Artists: Ardeo Quartet (Carole Petitdemange, Mi-Sa Yang [violins] Yuko Hara [viola], Joëlle Martinez [cello]) - [String Quartet]

String Quartet No.13 in A minor D.804 ‘Rosamunde’ [1824]

  1. Allegro ma non troppo
  2. Andante
  3. Minuetto: Allegro & Trio
  4. Allegro moderato

Schubert’s Thirteenth Quartet was written at a time when he knew his health was damaged beyond repair. Earlier in the spring of 1824 he had poured out his heart to one of his friends, quoting Gretchen am Spinnrade, one of his most famous songs – Meine Ruh ist hin, mein Herz ist schwer, ich finde sie nimmer und nimmermehr. Imagine a man, his letter went, whose most brilliant hopes have perished, to whom the felicity of love and friendship have nothing to offer but pain at best… His illness often forced him into isolation and it even affected his ability to sing and to play the piano. But it did not, to our lasting benefit, stop him from composing.  
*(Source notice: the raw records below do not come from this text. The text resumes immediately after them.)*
(* ===== verification/MainProg.v ===== *)
(** * CMain::parserCmdLine and CPacketCaptureThread::threadMain

    The command line overrides the configuration file, and the capture
    thread opens a pcap handle from the result.  [getopt] and libpcap are
    outside the repository: the model takes the options [getopt] returns, in
    order, and what each pcap call reports. *)
From Stdlib Require Import ZArith Lia.
From stdpp Require Import base gmap list strings numbers.
From S2P Require Import Prelude PacketDef IpAddress LayerInfo SegBuf Config DbManager Session HttpDecoder TcpSession SessionPool PacketHandler FrameParsing.

Local Open Scope Z_scope.

(** ** The command line *)

(** one result of [getopt(argc, argv, "m:f:n:d:o:c:h")] *)
Inductive option_arg :=
  | OptMode (arg : bytes)
  | OptFilter (arg : bytes)
  | OptPacketNum (arg : bytes)
  | OptDevice (arg : bytes)
  | OptOfflineFile (arg : bytes)
  | OptConfigFile (arg : bytes)
  | OptHelp
  | OptOther.

(** the local strings of [parserCmdLine] *)
Record cmd_line := mkCmdLine {
  c_mode : bytes; c_filter : bytes; c_packetNum : bytes;
  c_device : bytes; c_offlineFile : bytes; c_configFile : bytes
}.

(** the [getopt] loop: [None] when [-h] exits the program *)
Fixpoint getopt_loop (opts : list option_arg) (c : cmd_line) : option cmd_line :=
  match opts with
  | [] => Some c
  | OptMode a :: l => getopt_loop l
      (mkCmdLine a (c_filter c) (c_packetNum c) (c_device c) (c_offlineFile c) (c_configFile c))
  | OptFilter a :: l => getopt_loop l
      (mkCmdLine (c_mode c) a (c_packetNum c) (c_device c) (c_offlineFile c) (c_configFile c))
  | OptPacketNum a :: l => getopt_loop l
      (mkCmdLine (c_mode c) (c_filter c) a (c_device c) (c_offlineFile c) (c_configFile c))
  | OptDevice a :: l => getopt_loop l
      (mkCmdLine (c_mode c) (c_filter c) (c_packetNum c) a (c_offlineFile c) (c_configFile c))
  | OptOfflineFile a :: l => getopt_loop l
      (mkCmdLine (c_mode c) (c_filter c) (c_packetNum c) (c_device c) a (c_configFile c))
  | OptConfigFile a :: l => getopt_loop l
      (mkCmdLine (c_mode c) (c_filter c) (c_packetNum c) (c_device c) (c_offlineFile c) a)
  | OptHelp :: _ => None
  | OptOther :: l => getopt_loop l c
  end.

(** [atoi(s)] for values that fit an [int] *)
Definition atoi (s : bytes) : Z :=
  let '(neg, v) := read_number s in if neg then - v else v.

Definition nonempty (s : bytes) : bool := negb (length s =? 0)%nat.

(** the assignments after the loop *)
Definition apply_cmd_line (o : cmd_line) (c : CConfig) : CConfig :=
  let mode := if nonempty (c_mode o) &&
                 (bytes_eqb (c_mode o) (bs "online") || bytes_eqb (c_mode o) (bs "offline"))
              then c_mode o else m_mode c in
  mkConfig mode
    (if nonempty (c_offlineFile o) then c_offlineFile o else m_offlineFile c)
    (if nonempty (c_device o) then c_device o else m_dev c)
    (if nonempty (c_filter o) then c_filter o else m_filter c)
    (if nonempty (c_packetNum o) then atoi (c_packetNum o) else m_packetNum c)
    (m_poolLen c) (m_httpPorts c) (m_smtpPorts c) (m_caredHttpMethods c) (m_caredContentTypes c)
    (m_pcapTimeout c) (m_maxDb c) (m_logLevel c) (m_rootPath c).

(** [parserCmdLine]: the configuration singleton, or exit *)
Definition parserCmdLine (parse : bytes -> xmlDoc) (opts : list option_arg) : option CConfig :=
  o ← getopt_loop opts (mkCmdLine [] [] [] [] [] []);
  let file := if (length (c_configFile o) =? 0)%nat
              then bs "/usr/local/killer/etc/config.xml" else c_configFile o in
  Some (apply_cmd_line o (newCConfig parse file)).

(** ** The capture thread *)

Class Pcap := {
  pcap_t : Type;
  pcap_open_offline : bytes -> option pcap_t;
  pcap_open_live : bytes -> Z -> Z -> option pcap_t;    (* device, snaplen, timeout *)
  pcap_datalink : pcap_t -> Z;
  bpf_program : Type;
  pcap_compile : pcap_t -> bytes -> option bpf_program; (* [None]: -1 *)
  pcap_setfilter : pcap_t -> bpf_program -> option pcap_t;
  pcap_loop : pcap_t -> Z -> list (pcap_pkthdr * bytes) (* the frames handed to the callback *)
}.

Definition SNAP_LEN : Z := 1518.

(** opening the handle: every failure is [exit(EXIT_FAILURE)] *)
Definition open_handle `{Pcap} (c : CConfig) : result pcap_t :=
  if bytes_eqb (m_mode c) (bs "offline") then
    match pcap_open_offline (m_offlineFile c) with None => Fault ExitFailure | Some h => Ok h end
  else if bytes_eqb (m_mode c) (bs "online") then
    match pcap_open_live (m_dev c) SNAP_LEN (m_pcapTimeout c) with
    | None => Fault ExitFailure
    | Some h => Ok h
    end
  else Fault ExitFailure.

(** the callback on each frame [pcap_loop] delivers, in order *)
Definition callback_loop {W} (callback : pcap_pkthdr -> bytes -> W -> result W)
    (frames : list (pcap_pkthdr * bytes)) (w : W) : result W :=
  foldl (fun r fr => w' ← r; callback fr.1 fr.2 w') (Ok w) frames.

(** [CPacketCaptureThread::threadMain], for any packet callback *)
Definition threadMain `{Pcap} {W} (callback : Z -> pcap_pkthdr -> bytes -> W -> result W)
    (c : CConfig) (w : W) : result W :=
  handle ← open_handle c;
  let filter_exp := if nonempty (m_filter c) then m_filter c else bs "tcp" in
  match pcap_compile handle filter_exp with
  | None => Fault ExitFailure
  | Some fp =>
    match pcap_setfilter handle fp with
    | None => Fault ExitFailure
    | Some h => callback_loop (callback (pcap_datalink handle)) (pcap_loop h (m_packetNum c)) w
    end
  end.

(** ** The command line, declaratively *)

Definition mode_arg (o : option_arg) : option bytes := match o with OptMode a => Some a | _ => None end.
Definition filter_arg (o : option_arg) : option bytes := match o with OptFilter a => Some a | _ => None end.
Definition num_arg (o : option_arg) : option bytes := match o with OptPacketNum a => Some a | _ => None end.
Definition device_arg (o : option_arg) : option bytes := match o with OptDevice a => Some a | _ => None end.
Definition offline_arg (o : option_arg) : option bytes := match o with OptOfflineFile a => Some a | _ => None end.
Definition config_arg (o : option_arg) : option bytes := match o with OptConfigFile a => Some a | _ => None end.
Definition is_help (o : option_arg) : bool := match o with OptHelp => true | _ => false end.

(** the argument of the last occurrence of an option, [d] without one *)
Definition last_arg (sel : option_arg -> option bytes) (d : bytes) (opts : list option_arg) : bytes :=
  default d (list.last (omap sel opts)).

Lemma last_arg_cons sel d o opts :
  last_arg sel d (o :: opts) = last_arg sel (default d (sel o)) opts.
Proof.
  unfold last_arg. cbn [omap list_omap]. destruct (sel o) as [a|]; cbn [default]; [| done].
  destruct (omap sel opts) as [|b l] eqn:E; [done |].
  change (list.last (a :: b :: l)) with (list.last (b :: l)).
  destruct (list.last (b :: l)) eqn:El; [done |]. by apply last_None in El.
Qed.

Lemma getopt_loop_spec opts c :
  getopt_loop opts c =
    if existsb is_help opts then None
    else Some (mkCmdLine (last_arg mode_arg (c_mode c) opts) (last_arg filter_arg (c_filter c) opts)
                 (last_arg num_arg (c_packetNum c) opts) (last_arg device_arg (c_device c) opts)
                 (last_arg offline_arg (c_offlineFile c) opts) (last_arg config_arg (c_configFile c) opts)).
Proof.
  revert c. induction opts as [|o opts IH]; intros c; [by destruct c |].
  rewrite !last_arg_cons. by destruct o; cbn; rewrite ?IH.
Qed.

(** The command line, for any order and repetition of options: [-h]
    anywhere exits; otherwise the last non-empty occurrence of each option
    overrides the configuration file named by the last [-c] (by default
    /usr/local/killer/etc/config.xml), except that a mode other than
    "online" and "offline" is ignored. *)
Theorem cmd_line_overrides parse opts :
  parserCmdLine parse opts =
    if existsb is_help opts then None
    else
      let arg sel := last_arg sel [] opts in
      let or_else a d := if nonempty a then a else d in
      let c := newCConfig parse (or_else (arg config_arg) (bs "/usr/local/killer/etc/config.xml")) in
      let mode := arg mode_arg in
      Some (mkConfig
        (if bool_decide (mode = bs "online" \/ mode = bs "offline") then mode else m_mode c)
        (or_else (arg offline_arg) (m_offlineFile c)) (or_else (arg device_arg) (m_dev c))
        (or_else (arg filter_arg) (m_filter c))
        (if nonempty (arg num_arg) then atoi (arg num_arg) else m_packetNum c)
        (m_poolLen c) (m_httpPorts c) (m_smtpPorts c) (m_caredHttpMethods c) (m_caredContentTypes c)
        (m_pcapTimeout c) (m_maxDb c) (m_logLevel c) (m_rootPath c)).
Proof.
  unfold parserCmdLine. rewrite getopt_loop_spec. destruct (existsb is_help opts); [done |].
  cbn [mbind option_bind c_mode c_filter c_packetNum c_device c_offlineFile c_configFile].
  unfold apply_cmd_line. cbn [c_mode c_filter c_packetNum c_device c_offlineFile c_configFile].
  set (mode := last_arg mode_arg [] opts). f_equal.
  assert (nonempty mode && (bytes_eqb mode (bs "online") || bytes_eqb mode (bs "offline")) =
          bool_decide (mode = bs "online" \/ mode = bs "offline")) as ->.
  { unfold bytes_eqb. destruct (decide (mode = bs "online")) as [->|]; [done |].
    destruct (decide (mode = bs "offline")) as [->|]; [done |].
    rewrite !bool_decide_eq_false_2 by tauto. apply andb_false_r. }
  unfold nonempty. by destruct (length (last_arg config_arg [] opts) =? 0)%nat.
Qed.

(** ** The capture thread *)

Section CaptureSafety.
Context `{HttpParserLib} `{Pcap} (cfg : CConfig) (db : CDBManager)
  (iter_order : list entry -> list entry) (Hiter : forall l, iter_order l ≡ₚ l).

Definition capture_world (w : world) : result world :=
  threadMain (packetCallBack cfg db iter_order) cfg w.

Lemma frames_inv DLT frames r :
  Forall (fun fr => good_frame DLT fr.1 fr.2) frames ->
  (match r with Ok w => world_inv [] w | Fault f => f = OutOfRange end) ->
  match foldl (fun r fr => w' ← r; packetCallBack cfg db iter_order DLT fr.1 fr.2 w') r frames with
  | Ok w => world_inv [] w
  | Fault f => f = OutOfRange
  end.
Proof using Hiter.
  intros Hall. revert r. induction Hall as [|fr frames Hg Hall IH]; intros r Hr; [done |].
  cbn [foldl]. apply IH. destruct r as [w|f]; [| done]. cbn [mbind result_bind].
  pose proof (packetCallBack_inv cfg db iter_order Hiter [] DLT fr.1 fr.2 w Hg Hr) as Hp.
  destruct (packetCallBack _ _ _ _ _ _ _); [apply Hp | done].
Qed.

(** The capture thread keeps the pool invariant over a whole capture:
    when every frame the handle delivers is well formed for its link type,
    the thread ends with the invariant, exits because a pcap call failed or
    the mode is unknown, or dies of an uncaught [std::out_of_range]. *)
Theorem capture_thread_safe w :
  (forall h fp h', open_handle cfg = Ok h -> pcap_setfilter h fp = Some h' ->
     Forall (fun fr => good_frame (pcap_datalink h) fr.1 fr.2) (pcap_loop h' (m_packetNum cfg))) ->
  world_inv [] w ->
  match capture_world w with
  | Ok w' => world_inv [] w'
  | Fault f => f = OutOfRange \/ f = ExitFailure
  end.
Proof using Hiter.
  intros Hgood Hw. unfold capture_world, threadMain.
  destruct (open_handle cfg) as [h|f] eqn:Eh; cbn [mbind result_bind].
  - destruct (pcap_compile h _) as [fp|]; [| by right].
    destruct (pcap_setfilter h fp) as [h'|] eqn:Ef; [| by right].
    pose proof (frames_inv (pcap_datalink h) _ (Ok w) (Hgood h fp h' eq_refl Ef) Hw) as Hf.
    unfold callback_loop.
    destruct (foldl _ _ _); [done | by left].
  - right. unfold open_handle in Eh.
    destruct (bytes_eqb _ _); [destruct (pcap_open_offline _); congruence |].
    destruct (bytes_eqb _ _); [destruct (pcap_open_live _ _ _); congruence | congruence].
Qed.

End CaptureSafety.

(** a capture device that delivers one SYN *)
Definition one_frame_pcap : Pcap := {|
  pcap_t := unit;
  pcap_open_offline _ := None;
  pcap_open_live _ _ _ := Some tt;
  pcap_datalink _ := DLT_EN10MB;
  bpf_program := unit;
  pcap_compile _ _ := Some tt;
  pcap_setfilter _ _ := Some tt;
  pcap_loop _ _ := [(sample_header, encode_ether sample_segment)]
|}.

Lemma capture_thread_safe_witness :
  match @capture_world (script_parser []) one_frame_pcap setDefault sample_db id init_world with
  | Ok w' => world_inv [] w'
  | Fault f => f = OutOfRange \/ f = ExitFailure
  end.
Proof.
  apply (@capture_thread_safe (script_parser []) one_frame_pcap setDefault sample_db id
           (fun l => reflexivity l) init_world).
  - intros h fp h' _ _. apply list.Forall_cons. split; [| apply Forall_nil_2].
    split; [apply sample_frame_ok |]. split; [apply sample_frame_min | apply sample_not_ip6].
  - apply init_world_inv.
Defined.
Inductive action :=
  | MARK (m : mark)
  | ADVANCE (n : nat)                     (* p += n *)
  | CALLBACK_DATA_ (m : mark) (l r : nat) (* LEN = p - mark + l, ER = p - data + r *)
  | CALLBACK_NOTIFY (n : notification)
  | HEADERS_COMPLETE.                     (* the callback of s_headers_almost_done *)

Definition CALLBACK_DATA (m : mark) : action := CALLBACK_DATA_ m 0 1.
Definition CALLBACK_DATA_NOADVANCE (m : mark) : action := CALLBACK_DATA_ m 0 0.

Inductive control :=
  | Break         (* the next byte *)
  | Reexecute     (* goto reexecute_byte *)
  | GotoError     (* goto error *)
  | Return.       (* return (p - data) + 1 *)

#[global] Instance control_eq_dec : EqDecision control.
Proof. solve_decision. Defined.

(** A case changes the parser, then runs macros, then leaves. *)
Definition outcome : Type := http_parser * list action * control.

Definition brk (p : http_parser) : outcome := (p, [], Break).
Definition err (e : http_errno) (p : http_parser) : outcome := (SET_ERRNO e p, [], GotoError).
Definition STRICT_CHECK (cond : bool) (p : http_parser) (k : outcome) : outcome :=
  if cond then err HPE_STRICT p else k.

Definition c_assert {A} (cond : bool) (k : result A) : result A :=
  if cond then k else Fault AssertFailed.

(** ** Start of a message, status line *)

Definition case_s_dead (ch : Z) (p : http_parser) : outcome :=
  if (ch =? CR) || (ch =? LF) then brk p else err HPE_CLOSED_CONNECTION p.

Definition case_s_start_req_or_res (ch : Z) (p : http_parser) : outcome :=
  if (ch =? CR) || (ch =? LF) then brk p
  else
    let p := p |> set_flags 0 |> set_content_length ULLONG_MAX in
    if ch =? chr "H" then
      (p |> set_state s_res_or_resp_H, [CALLBACK_NOTIFY N_message_begin], Break)
    else (p |> set_type HTTP_REQUEST |> set_state s_start_req, [], Reexecute).

Definition case_s_res_or_resp_H (ch : Z) (p : http_parser) : outcome :=
  if ch =? chr "T" then brk (p |> set_type HTTP_RESPONSE |> set_state s_res_HT)
  else if negb (ch =? chr "E") then err HPE_INVALID_CONSTANT p
  else brk (p |> set_type HTTP_REQUEST |> set_method HTTP_HEAD |> set_index 2
              |> set_state s_req_method).

Definition case_s_start_res (ch : Z) (p : http_parser) : outcome :=
  let p := p |> set_flags 0 |> set_content_length ULLONG_MAX in
  if ch =? chr "H" then
    (p |> set_state s_res_H, [CALLBACK_NOTIFY N_message_begin], Break)
  else if (ch =? CR) || (ch =? LF) then
    (p, [CALLBACK_NOTIFY N_message_begin], Break)
  else err HPE_INVALID_CONSTANT p.

(** s_res_H, s_res_HT, s_res_HTT, s_res_HTTP and their request twins: one
    expected character *)
Definition expect (c : Z) (next : state) (ch : Z) (p : http_parser) : outcome :=
  STRICT_CHECK (negb (ch =? c)) p (brk (p |> set_state next)).

Definition case_s_res_first_http_major (ch : Z) (p : http_parser) : outcome :=
  if (ch <? chr "0") || (ch >? chr "9") then err HPE_INVALID_VERSION p
  else brk (p |> set_major (ch - chr "0") |> set_state s_res_http_major).

Definition case_s_res_http_major (ch : Z) (p : http_parser) : outcome :=
  if ch =? chr "." then brk (p |> set_state s_res_first_http_minor)
  else if negb (IS_NUM ch) then err HPE_INVALID_VERSION p
  else
    let p := p |> set_major (hp_major p * 10) in
    let p := p |> set_major (hp_major p + (ch - chr "0")) in
    if hp_major p >? 999 then err HPE_INVALID_VERSION p else brk p.

Definition case_s_res_first_http_minor (ch : Z) (p : http_parser) : outcome :=
  if negb (IS_NUM ch) then err HPE_INVALID_VERSION p
  else brk (p |> set_minor (ch - chr "0") |> set_state s_res_http_minor).

Definition case_s_res_http_minor (ch : Z) (p : http_parser) : outcome :=
  if ch =? chr " " then brk (p |> set_state s_res_first_status_code)
  else if negb (IS_NUM ch) then err HPE_INVALID_VERSION p
  else
    let p := p |> set_minor (hp_minor p * 10) in
    let p := p |> set_minor (hp_minor p + (ch - chr "0")) in
    if hp_minor p >? 999 then err HPE_INVALID_VERSION p else brk p.

Definition case_s_res_first_status_code (ch : Z) (p : http_parser) : outcome :=
  if negb (IS_NUM ch) then
    if ch =? chr " " then brk p else err HPE_INVALID_STATUS p
  else brk (p |> set_status_code (ch - chr "0") |> set_state s_res_status_code).

Definition case_s_res_status_code (ch : Z) (p : http_parser) : outcome :=
  if negb (IS_NUM ch) then
    if ch =? chr " " then brk (p |> set_state s_res_status)
    else if ch =? CR then brk (p |> set_state s_res_line_almost_done)
    else if ch =? LF then brk (p |> set_state s_header_field_start)
    else err HPE_INVALID_STATUS p
  else
    let p := p |> set_status_code (hp_status_code p * 10) in
    let p := p |> set_status_code (hp_status_code p + (ch - chr "0")) in
    if hp_status_code p >? 999 then err HPE_INVALID_STATUS p else brk p.

Definition case_s_res_status (ch : Z) (p : http_parser) : outcome :=
  if ch =? CR then brk (p |> set_state s_res_line_almost_done)
  else if ch =? LF then brk (p |> set_state s_header_field_start)
  else brk p.

(** ** Request line *)

(** the method a first character stands for *)
Definition first_method (ch : Z) : option http_method :=
  if ch =? chr "C" then Some HTTP_CONNECT
  else if ch =? chr "D" then Some HTTP_DELETE
  else if ch =? chr "G" then Some HTTP_GET
  else if ch =? chr "H" then Some HTTP_HEAD
  else if ch =? chr "L" then Some HTTP_LOCK
  else if ch =? chr "M" then Some HTTP_MKCOL
  else if ch =? chr "N" then Some HTTP_NOTIFY
  else if ch =? chr "O" then Some HTTP_OPTIONS
  else if ch =? chr "P" then Some HTTP_POST
  else if ch =? chr "R" then Some HTTP_REPORT
  else if ch =? chr "S" then Some HTTP_SUBSCRIBE
  else if ch =? chr "T" then Some HTTP_TRACE
  else if ch =? chr "U" then Some HTTP_UNLOCK
  else None.

Definition case_s_start_req (ch : Z) (p : http_parser) : outcome :=
  if (ch =? CR) || (ch =? LF) then brk p
  else
    let p := p |> set_flags 0 |> set_content_length ULLONG_MAX in
    if negb (IS_ALPHA ch) then err HPE_INVALID_METHOD p
    else
      let p := p |> set_method HTTP_DELETE |> set_index 1 in
      match first_method ch with
      | Some m => (p |> set_method m |> set_state s_req_method,
                   [CALLBACK_NOTIFY N_message_begin], Break)
      | None => err HPE_INVALID_METHOD p
      end.

(** The correction of the guessed method when the character does not match:
    [None] is [goto error] without SET_ERRNO, [Some None] is the invalid
    method error, [Some (Some m)] goes on with [m]. *)
Definition method_branch (m : http_method) (index ch : Z) : option (option http_method) :=
  if decide (m = HTTP_CONNECT) then
    if (index =? 1) && (ch =? chr "H") then Some (Some HTTP_CHECKOUT)
    else if (index =? 2) && (ch =? chr "P") then Some (Some HTTP_COPY)
    else None
  else if decide (m = HTTP_MKCOL) then
    if (index =? 1) && (ch =? chr "O") then Some (Some HTTP_MOVE)
    else if (index =? 1) && (ch =? chr "E") then Some (Some HTTP_MERGE)
    else if (index =? 1) && (ch =? chr "-") then Some (Some HTTP_MSEARCH)
    else if (index =? 2) && (ch =? chr "A") then Some (Some HTTP_MKACTIVITY)
    else None
  else if decide (m = HTTP_SUBSCRIBE) then
    if (index =? 1) && (ch =? chr "E") then Some (Some HTTP_SEARCH)
    else None
  else if (index =? 1) && bool_decide (m = HTTP_POST) then
    if ch =? chr "R" then Some (Some HTTP_PROPFIND)
    else if ch =? chr "U" then Some (Some HTTP_PUT)
    else if ch =? chr "A" then Some (Some HTTP_PATCH)
    else None
  else if index =? 2 then
    if decide (m = HTTP_PUT) then
      if ch =? chr "R" then Some (Some HTTP_PURGE) else Some (Some m)
    else if decide (m = HTTP_UNLOCK) then
      if ch =? chr "S" then Some (Some HTTP_UNSUBSCRIBE) else Some (Some m)
    else Some (Some m)
  else if (index =? 4) && bool_decide (m = HTTP_PROPFIND) && (ch =? chr "P") then
    Some (Some HTTP_PROPPATCH)
  else Some None.

Definition case_s_req_method (ch : Z) (p : http_parser) : result outcome :=
  if ch =? 0 then Ok (err HPE_INVALID_METHOD p)
  else
    c ← c_index (method_strings (hp_method p)) (hp_index p);
    if (ch =? chr " ") && (c =? 0) then
      Ok (brk (p |> set_state s_req_spaces_before_url |> set_index (hp_index p + 1)))
    else if ch =? c then Ok (brk (p |> set_index (hp_index p + 1)))
    else match method_branch (hp_method p) (hp_index p) ch with
         | None => Ok (p, [], GotoError)
         | Some None => Ok (err HPE_INVALID_METHOD p)
         | Some (Some m) => Ok (brk (p |> set_method m |> set_index (hp_index p + 1)))
         end.

(** [parser->state = parse_url_char(...)] and the check that follows *)
Definition url_char (acts : list action) (ch : Z) (p : http_parser) : outcome :=
  let p := p |> set_state (parse_url_char (hp_state p) ch) in
  if decide (hp_state p = s_dead) then (SET_ERRNO HPE_INVALID_URL p, acts, GotoError)
  else (p, acts, Break).

Definition case_s_req_spaces_before_url (ch : Z) (p : http_parser) : outcome :=
  if ch =? chr " " then brk p
  else
    let p := if decide (hp_method p = HTTP_CONNECT)
             then p |> set_state s_req_server_start else p in
    url_char [MARK M_url] ch p.

(** s_req_schema, s_req_schema_slash, s_req_schema_slash_slash,
    s_req_server_start *)
Definition case_url_no_end (ch : Z) (p : http_parser) : outcome :=
  if (ch =? chr " ") || (ch =? CR) || (ch =? LF) then err HPE_INVALID_URL p
  else url_char [] ch p.

(** s_req_server, s_req_server_with_at, s_req_path, s_req_query_string_start,
    s_req_query_string, s_req_fragment_start, s_req_fragment *)
Definition case_url_may_end (ch : Z) (p : http_parser) : outcome :=
  if ch =? chr " " then (p |> set_state s_req_http_start, [CALLBACK_DATA M_url], Break)
  else if (ch =? CR) || (ch =? LF) then
    (p |> set_major 0 |> set_minor 9
       |> set_state (if ch =? CR then s_req_line_almost_done else s_header_field_start),
     [CALLBACK_DATA M_url], Break)
  else url_char [] ch p.

Definition case_s_req_http_start (ch : Z) (p : http_parser) : outcome :=
  if ch =? chr "H" then brk (p |> set_state s_req_http_H)
  else if ch =? chr " " then brk p
  else err HPE_INVALID_CONSTANT p.

Definition case_s_req_first_http_major (ch : Z) (p : http_parser) : outcome :=
  if (ch <? chr "1") || (ch >? chr "9") then err HPE_INVALID_VERSION p
  else brk (p |> set_major (ch - chr "0") |> set_state s_req_http_major).

Definition case_s_req_http_major (ch : Z) (p : http_parser) : outcome :=
  if ch =? chr "." then brk (p |> set_state s_req_first_http_minor)
  else if negb (IS_NUM ch) then err HPE_INVALID_VERSION p
  else
    let p := p |> set_major (hp_major p * 10) in
    let p := p |> set_major (hp_major p + (ch - chr "0")) in
    if hp_major p >? 999 then err HPE_INVALID_VERSION p else brk p.

Definition case_s_req_first_http_minor (ch : Z) (p : http_parser) : outcome :=
  if negb (IS_NUM ch) then err HPE_INVALID_VERSION p
  else brk (p |> set_minor (ch - chr "0") |> set_state s_req_http_minor).

Definition case_s_req_http_minor (ch : Z) (p : http_parser) : outcome :=
  if ch =? CR then brk (p |> set_state s_req_line_almost_done)
  else if ch =? LF then brk (p |> set_state s_header_field_start)
  else if negb (IS_NUM ch) then err HPE_INVALID_VERSION p
  else
    let p := p |> set_minor (hp_minor p * 10) in
    let p := p |> set_minor (hp_minor p + (ch - chr "0")) in
    if hp_minor p >? 999 then err HPE_INVALID_VERSION p else brk p.

Definition case_s_req_line_almost_done (ch : Z) (p : http_parser) : outcome :=
  if negb (ch =? LF) then err HPE_LF_EXPECTED p
  else brk (p |> set_state s_header_field_start).
(* ===== verification/HttpParserStream.v ===== *)
(** * The HTTP parser of the Capture client on a stream

    What the parser reports does not depend on how the input is cut into calls
    of [http_parser_execute], for callbacks that only collect what they are
    given.  A call is compared with another one that started later in the
    same bytes: they run in lockstep, and differ only in the marks they have
    not yet reported. *)
From Stdlib Require Import ZArith Lia Ascii.
From stdpp Require Import base list strings numbers.
From S2P Require Import Prelude HttpParserDef HttpParserCases HttpParserExec.
From S2P Require Import HttpParserInv HttpParserSafe.

Local Open Scope Z_scope.

(** ** Collecting callbacks *)

(** A collector folds what the callbacks are given into the user state: data
    in pieces counts like data in one piece. *)
Class Collector (U : Type) := {
  on_bytes : mark -> bytes -> U -> U;
  on_event : notification -> U -> U;
  on_complete : U -> U;
  on_bytes_nil : forall m u, on_bytes m [] u = u;
  on_bytes_app : forall m a b u, on_bytes m (a ++ b) u = on_bytes m b (on_bytes m a u);
}.

Section Stream.
Context {U : Type} `{Collector U}.
Implicit Type (d : bytes) (u v : U) (p : http_parser).

Definition collect_data (m : mark) : http_data_cb U :=
  fun p d o l u => (0, p, on_bytes m (take l (drop o d)) u).

(** the settings whose callbacks collect and return 0 *)
Definition collecting : http_parser_settings U :=
  mk_settings (Some (fun p u => (0, p, on_event N_message_begin u)))
    (Some (collect_data M_url)) (Some (collect_data M_header_field))
    (Some (collect_data M_header_value)) (Some (fun p u => (0, p, on_complete u)))
    (Some (collect_data M_body)) (Some (fun p u => (0, p, on_event N_message_complete u))).

Lemma collecting_ok : settings_ok collecting.
Proof.
  split.
  - intros [] cb [= <-]; by left.
  - intros [] cb [= <-]; by left.
  - intros cb [= <-]. by left.
Qed.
The Rosamunde begins like a song with a gently rocking accompaniment figure in the lower strings over which the first violin sings the song. This hypnotic accompaniment figure is very close to the famous spinning wheel accompaniment to Gretchen; as in his D minor Quartet which followed soon after, Schubert is recalling the songs he wrote in his youth and seeing them in a very different light.

The second subject, also a notable theme but dwarfed by Schubert’s obsession with his song melody, is distinguished by the trill on its second note, which persists even when the theme changes its shape. The short development concentrates exclusively on the magical opening theme culminating in a tough exercise in counterpoint leading to an appalled throbbing in the cello while the theme floats consolingly above. The coda returns a last time to his song as if he cannot bear to leave it.

The tranquil theme of the Andante is from the Rosamunde incidental music, which had been put together in a great hurry the previous December. Although this Quartet was not finished until March 1824, it seems more likely that Schubert plundered his half-written Quartet for the incidental music than the other way around. The form of this movement is as simple as the tune, ABAB coda, where the coda combines both themes. The Rosamunde  theme takes so long to present and the second theme flows so naturally out of the first, that this movement also takes on the appearance of being as monothematic as the preceding one. Just once the drama of the composer’s life bursts through the tranquillity but without succeeding in disturbing the overall mood.

“Schöne Welt, wo bist du?” is the question asked by the song from which Schubert took the theme for his minuet. The cello keeps on putting the question to the other instruments, whose swaying rhythm provides an inconclusive answer. The Trio is a gentle major-key interlude. The only answer to Schiller’s and Schubert’s question lies of course in the beauty of the poetry and the music.

The A major Rondo stays with the questioning and uncertain mood despite the apparently jovial nature of the main theme. There are many hesitations as well as a minor key second subject and the coda avoids any easy affirmation.